They seem so harmless, the four broken men who share a nondescript little house in Bruce Norris’s Downstate. They wash dishes, unpack groceries, listen to music, and consider the various ways their lives veered off course. You look at the soft-spoken septuagenarian in the motorized wheelchair or the ambitious thirtysomething memorizing Bible verses and think they couldn’t hurt a fly.
They have hurt people, of course. Not just any people—children. Norris, the contemporary theater’s master of moral ambiguity, lavishes a kind of three-dimensionality on a group of abusers that is usually reserved for victims. And Downstate—which makes its New York debut at Playwrights Horizons after productions at Chicago’s Steppenwolf Theatre and London’s National Theatre—strives to make its audience uncomfortable.
You will hear in graphic detail how Fred (Francis Guinan), now the old man in the wheelchair who relishes his Swiss Miss and Nutter Butters, fondled the young boys whom he taught piano decades earlier. You’ll learn how Felix (Eddie Torres), another resident of the group home, molested his preteen daughter. Norris pursues other avenues of discomfort, like the proudly defiant stance that Dee (K. Todd Freeman) takes in defense of his “relationship” with a fourteen-year-old child actor who later died tragically. (Even typing that word in scare quotes feels icky, given the context.) If you’re still reading this review, consider it all one big, fat trigger warning.
But Norris, a brilliant button-pusher, isn’t interested in black-and-white condemnation. In choosing to engage with a topic as sensitive as pedophilia, he takes the risk that some will dismiss his play outright as apologia for the truly unforgivable. Before I saw it here—under the sharp direction of Pam MacKinnon, doing her best work since Who’s Afraid of Virginia Woolf? on Broadway a decade ago—I may have easily fallen into that category.
Yet, Norris’s script succeeds in raising questions that the viewer cannot ignore. And rather than seeking sympathy for characters who have committed what for many is a crime beyond forgiveness, he extends empathy to them instead—the same emotion one would give to the injured party. It’s a bold choice.

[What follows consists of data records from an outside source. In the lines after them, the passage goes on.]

(* ===== verification/MigrateClaims.v ===== *)
(** * The migration tool: the theorems *)

From S2P Require Import Prelude.
From S2P Require Import Stream.
From S2P Require Import Migrate.
From S2P Require Import MigrateSpec.

(** C33: [fwrite_workaround], which only writes whole sectors, does what [fwrite] does
    wherever the sectors it touches are on the device: the same contents, position
    and result. *)
Theorem fwrite_workaround_is_fwrite ptr l pos :
  0 <= pos -> (pos + zlen ptr + (SIZE_SECTOR - 1)) / SIZE_SECTOR * SIZE_SECTOR <= zlen l ->
  fwrite_workaround ptr (Stream l pos None) = fwrite ptr (Stream l pos None).
Proof. intros. by rewrite fwrite_workaround_ok, fwrite_ok. Qed.

Section migrate.
Context (partOffset : Z).
Hypothesis offset_pos : 0 <= partOffset.
Hypothesis offset_aligned : partOffset mod SIZE_SECTOR = 0.

(** The device holds the first [hi] sectors of the partition. *)
Definition room (l : bytes) (hi : Z) : Prop := partOffset + hi * SIZE_SECTOR <= zlen l /\ hi * SIZE_SECTOR <= 2 ^ 32.

(** Sector [i] of the partition. *)
Definition sec (l : bytes) (i : Z) : bytes := slice l (partOffset + i * SIZE_SECTOR) SIZE_SECTOR.

Lemma sector_pos_ok l hi i : room l hi -> 0 <= i < hi -> sector_pos partOffset i = partOffset + i * SIZE_SECTOR.
Proof. intros [_ R] Hi. unfold sector_pos. rewrite wrapu_small; [done |]. unfold SIZE_SECTOR in *. lia. Qed.

Lemma sec_len l hi i : room l hi -> 0 <= i < hi -> zlen (sec l i) = SIZE_SECTOR.
Proof. intros [R _] Hi. unfold sec, SIZE_SECTOR in *. apply zlen_slice; lia. Qed.

(** [l'] is [l] with sector [i] replaced by [x]. *)
Record sector_set (l : bytes) (i : Z) (x l' : bytes) : Prop := {
  ss_len : zlen l' = zlen l;
  ss_same : sec l' i = x;
  ss_other : forall q n, 0 <= q -> 0 <= n -> q + n <= zlen l ->
    q + n <= partOffset + i * SIZE_SECTOR \/ partOffset + (i + 1) * SIZE_SECTOR <= q -> slice l' q n = slice l q n;
}.

Lemma sector_set_sec l i x l' hi j : sector_set l i x l' -> room l hi -> 0 <= j < hi -> j <> i -> sec l' j = sec l j.
Proof. intros [_ _ S] [R _] Hj N. unfold sec, SIZE_SECTOR in *. apply S; lia. Qed.

Lemma splice_sector l hi i x : room l hi -> 0 <= i < hi -> zlen x = SIZE_SECTOR ->
  sector_set l i x (splice l (partOffset + i * SIZE_SECTOR) x).
Proof.
  intros [R _] Hi Hx. unfold SIZE_SECTOR in *. split.
  - apply zlen_splice; lia.
  - pose proof (slice_splice_same l (partOffset + i * 4096) x) as P. rewrite Hx in P. apply P; lia.
  - intros q n Hq Hn Hl [? | ?]; unfold SIZE_SECTOR in *; [apply slice_splice_before; lia | apply slice_splice_after; lia].
Qed.

Lemma write_sector_ok l hi i x p : room l hi -> 0 <= i < hi -> zlen x = SIZE_SECTOR ->
  exists l' p', (fseek (sector_pos partOffset i);; fwrite_workaround x) (Stream l p None) = (Ok tt, Stream l' p' None) /\
    sector_set l i x l'.
Proof.
  intros R Hi Hx. rewrite (sector_pos_ok l hi i R Hi).
  do 2 eexists. split; [| by eapply splice_sector].
  rewrite (bind_ok _ _ _ _ _ (fseek_ok (partOffset + i * SIZE_SECTOR) l p ltac:(unfold SIZE_SECTOR; lia))).
  apply fwrite_workaround_ok; [unfold SIZE_SECTOR; lia |]. rewrite Hx. destruct R as [R _].
  pose proof offset_aligned as A. unfold SIZE_SECTOR in *. dlia.
Qed.

Lemma copySector_ok l hi dest src p : room l hi -> 0 <= dest < hi -> 0 <= src < hi ->
  exists l' p', copySector partOffset dest src (Stream l p None) = (Ok tt, Stream l' p' None) /\
    sector_set l dest (sec l src) l'.
Proof.
  intros R Hd Hs. unfold copySector. rewrite (sector_pos_ok l hi src R Hs).
  rewrite (bind_ok _ _ _ _ _ (fseek_ok (partOffset + src * SIZE_SECTOR) l p ltac:(unfold SIZE_SECTOR; lia))).
  assert (Hr : partOffset + src * SIZE_SECTOR + SIZE_SECTOR <= zlen l) by (destruct R; unfold SIZE_SECTOR in *; lia).
  rewrite (bind_ok _ _ _ _ _ (fread_ok SIZE_SECTOR l _ Hr)).
  apply (write_sector_ok l hi); [done | done |]. by apply (sec_len l hi).
Qed.

Lemma eraseSector_ok l hi i p : room l hi -> 0 <= i < hi ->
  exists l' p', eraseSector partOffset i (Stream l p None) = (Ok tt, Stream l' p' None) /\
    sector_set l i (replicate (Z.to_nat SIZE_SECTOR) 255) l'.
Proof. intros R Hi. apply (write_sector_ok l hi); [done | done |]. by rewrite zlen_replicate. Qed.

Lemma room_set l i x l' hi : sector_set l i x l' -> room l hi -> room l' hi.
Proof. intros [E _ _]. unfold room. by rewrite E. Qed.

Lemma moveSectors_loop_ok hi from diff k : 0 <= from -> 0 <= diff -> from + diff + Z.of_nat k <= hi -> forall l p, room l hi ->
  exists l' p', moveSectors_loop partOffset k from diff (Stream l p None) = (Ok tt, Stream l' p' None) /\ zlen l' = zlen l /\
    (forall j, 0 <= j < Z.of_nat k -> sec l' (from + diff + j) = sec l (from + j)) /\
    (forall q n, 0 <= q -> 0 <= n -> q + n <= zlen l ->
      q + n <= partOffset + (from + diff) * SIZE_SECTOR \/ partOffset + (from + diff + Z.of_nat k) * SIZE_SECTOR <= q ->
      slice l' q n = slice l q n).
Proof.
  intros Hf Hd. induction k as [| k IH]; intros Hk l p R.
  { exists l, p. split; [done |]. split; [done |]. split; [lia | done]. }
  cbn [moveSectors_loop].
  assert (U : forall x, 0 <= x < hi -> u32 x = x).
  { intros x Hx. destruct R as [_ R]. apply wrapu_small. unfold SIZE_SECTOR in R. lia. }
  rewrite !U by lia.
  destruct (copySector_ok l hi (from + Z.of_nat k + diff) (from + Z.of_nat k) p R) as (l1 & p1 & E & S); [lia.. |].
  rewrite (bind_ok _ _ _ _ _ E).
  destruct (IH ltac:(lia) l1 p1) as (l2 & p2 & E2 & L2 & M2 & O2); [by eapply room_set |].
  pose proof (ss_len _ _ _ _ S) as L1. exists l2, p2. split; [done |]. split; [by rewrite L2 |].
  assert (hr : partOffset + hi * SIZE_SECTOR <= zlen l) by apply R. split.
  - intros j Hj. destruct (decide (j = Z.of_nat k)) as [-> |].
    + transitivity (sec l1 (from + diff + Z.of_nat k)).
      * unfold sec. apply O2; unfold SIZE_SECTOR in *; lia.
      * replace (from + diff + Z.of_nat k) with (from + Z.of_nat k + diff) by lia. apply S.
    + rewrite M2 by lia. apply (sector_set_sec _ _ _ _ hi _ S R); lia.
  - intros q n Hq Hn Hl Ho. rewrite O2 by (unfold SIZE_SECTOR in *; lia). apply (ss_other _ _ _ _ S); unfold SIZE_SECTOR in *; lia.
Qed.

The four parolees occupying the halfway house in suburban Illinois exist under the watchful eye of Ivy (Susanna Guzmán, in a coolly effective performance), a probation officer who monitors their every move. The quartet also includes Gio (Glenn Davis), who despite his conviction for statutory rape believes himself to be better than his counterparts. They experience multiple degradations, from being told where they can shop to learning that the busted front window of their house, shot out by an unhappy neighbor, is not a high priority for repair.
Are we supposed to feel bad about their plight? Should we wince when Andy (Tim Hopper), one of Fred’s victims, confronts him at his house and calls him a “fundamentally evil person”? Does it matter that Andy—especially in Hopper’s astonishingly volatile performance—is not a particularly likable person, and that his goading wife, Em (Sally Murphy, playing nicely against type), is even more unpleasant? These questions rattle around as you watch the superb acting that leaves nothing clearly telegraphed. Andy’s rage and seeming absolutism are certainly biproducts of the abuse he endured—he seeks out Fred in the hopes of gaining some closure. But he also recognizes that most abusers are also former victims. Even he can’t avoid the grey area.
Fred remains the play’s fascinating enigma. Unlike Dee—whose insolent view of his crimes might be seen as a defense mechanism—he takes at least outward accountability for what he did to Andy and another student, Tommy, who is described but never seen. But Guinan, an endlessly interesting actor, hints at flecks of remaining malevolence beneath Fred’s beatific attitude. If he hadn’t been disabled by a prison vigilante, might Fred have been at a greater risk to reoffend? Is his current grandfatherly affectation a front? Can we ever really know the contents of his mind?
Norris takes a few big swings that ultimately miss. He turns Andy, in his zeal for restitution and repentance, into something of a straw man, and in doing so, indirectly casts doubt on the validity of survivor stories. A side story involving Gio and his Staples co-worker Effie (Gabi Samels), whose age remains unclear, is not fully developed. And there’s a “shocking” twist that’s so obvious, the people sitting around me at a preview performance began to verbalize it long before it actually occurred.
Despite these issues, Downstate achieves what only the most searing theater can: It forces us to consider what we don’t want to. My thoughts remained trapped in that crumbling little house—rendered with surgical sterility by Todd Rosenthal and lit punishingly by Adam Silverman—long after the performance ended. And even writing about it now, I wonder if my feelings can be so easily contained.
Downstate made me angry. It also made me think. Not that pedophiles deserve some kind of blanket redemption arc: that would be too laughably simple for Norris. But that people—despite what they’ve done, or what’s been done to them—are more complex than they may appear.